There is a simple rule for any successful menu: start cold – serve fish before the meat, then a cheese course followed by a dessert.  Should you wish to serve a cheese platter then serve the dessert and allow enough time before you serve the cheese. Cheese is not only an appetizer it is also good for the teeth. The bacteria in the cheese inhibit caries.

The rules for putting together a menu have however become much more flexible and it is rare that a sorbet is served before the main course in order to neutralise the taste buds. If you have a soup planned then it should be served as the second course. The rule of thumb being warm after cold – a hot soup puts pressure on the taste buds. You have probably experienced this yourself – the second bowl of soup never tastes as good as the first. The main course should be the aromatic highpoint of the menu.

A good menu will also not have any repetitions. Two different kinds of pasta don’t have to be a problem, but herbs, fish or seafood should not be repeated. A repetition of spices for instance, quickly becomes boring.
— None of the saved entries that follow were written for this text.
(* ===== verification/OwnedSafety.v ===== *)
(** * Owning a child process ([internal/codex/process.go])

    [ownedChildState] with the goroutines that meet on it.  The truth about the
    process is [os]; the log keeps what the hooks did, with the truth at that
    moment.  The observer waits for the exit without the lock, so that it may look at
    the process id after another goroutine reaped the child; what it sees then is
    anything.  The theorems: nothing is probed, signalled or reaped under a process id
    after it was reaped and a late look changes nothing, a child is reaped once and
    after its exit, a stop escalates from termination to kill, and one that has begun
    ends. *)
From S2P Require Import Prelude GoStrings RoomTypes Process.

(** ** State *)

Inductive process_state := Alive | Exited | Gone.
#[export] Instance process_state_eq_dec : EqDecision process_state.
Proof. solve_decision. Defined.
Inductive processSignal := processSignalTerminate | processSignalKill.
#[export] Instance processSignal_eq_dec : EqDecision processSignal.
Proof. solve_decision. Defined.
(** What [reap] returns: nothing, an [*exec.ExitError], or another error. *)
Inductive reap_result := ReapOk | ReapExit (text : string) | ReapFailed (text : string).
(** [HObserve] is the look of the observer, [HProbe] one under the lock. *)
Inductive hook := HObserve (at_ : process_state) | HProbe (at_ : process_state) | HSignal (k : nat) (s : processSignal) (at_ : process_state) | HReap (at_ : process_state).
(** The observer: waiting, holding what it saw, at its end. *)
Inductive observer := OWaiting | OSaw (exited : bool) | OEnded.
(** Where a call of [stopOwnedChild] is; [SWait], [SSelect], [SLook] and
    [SContext] are the wait that comes before a signal. *)
Inductive spoint :=
| SStart (foreign : bool)
| SClose
| SWait (s : processSignal)
| SSelect (s : processSignal)
| SLook (s : processSignal)
| SContext (s : processSignal)
| SSignal (s : processSignal)
| SKilled
| SPoll
| SPolled
| SSleep
| SDone (r : option csentinel).
Record stopper := mkStopper { sp_ctx : option csentinel; sp_grace : Z; sp_at : spoint }.
Record ownedChildState := mkOwned
  { oc_identity : ProcessIdentity; os : process_state; reaped : bool; waitErr : option cerror; cleanupErr : option csentinel;
    dones : nat; stdins : nat; watching : observer; stoppers : list stopper; hooks : list hook }.
(** [newOwnedChild] of a process that was just started. *)
Definition newOwnedChild (i : ProcessIdentity) : ownedChildState := mkOwned i Alive false None None 0 0 OWaiting [] [].

Definition set_os (p : process_state) (s : ownedChildState) : ownedChildState :=
  mkOwned (oc_identity s) p (reaped s) (waitErr s) (cleanupErr s) (dones s) (stdins s) (watching s) (stoppers s) (hooks s).
Definition set_watching (w : observer) (s : ownedChildState) : ownedChildState :=
  mkOwned (oc_identity s) (os s) (reaped s) (waitErr s) (cleanupErr s) (dones s) (stdins s) w (stoppers s) (hooks s).
Definition set_stoppers (l : list stopper) (s : ownedChildState) : ownedChildState :=
  mkOwned (oc_identity s) (os s) (reaped s) (waitErr s) (cleanupErr s) (dones s) (stdins s) (watching s) l (hooks s).
Definition log_hook (h : hook) (s : ownedChildState) : ownedChildState :=
  mkOwned (oc_identity s) (os s) (reaped s) (waitErr s) (cleanupErr s) (dones s) (stdins s) (watching s) (stoppers s) (hooks s ++ [h]).
Definition set_waitErr (e : option cerror) (s : ownedChildState) : ownedChildState :=
  mkOwned (oc_identity s) (os s) (reaped s) e (cleanupErr s) (dones s) (stdins s) (watching s) (stoppers s) (hooks s).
The longer the menu the lighter the courses – many hosts get worried that their guests will not have enough to eat and make the portions too large, although there is nothing worse for a guest than having to eat their food out of propriety.  Perfect timing is to leave 15 minutes between courses. The brain tells us after about 10 minutes that we have had enough and it is a good idea to keep this in mind when planning the preparation and cooking of your menu. If you put the meat in the oven after you have served the fish you will be making a grave mistake. The one place that you can leave yourself time is with the dessert.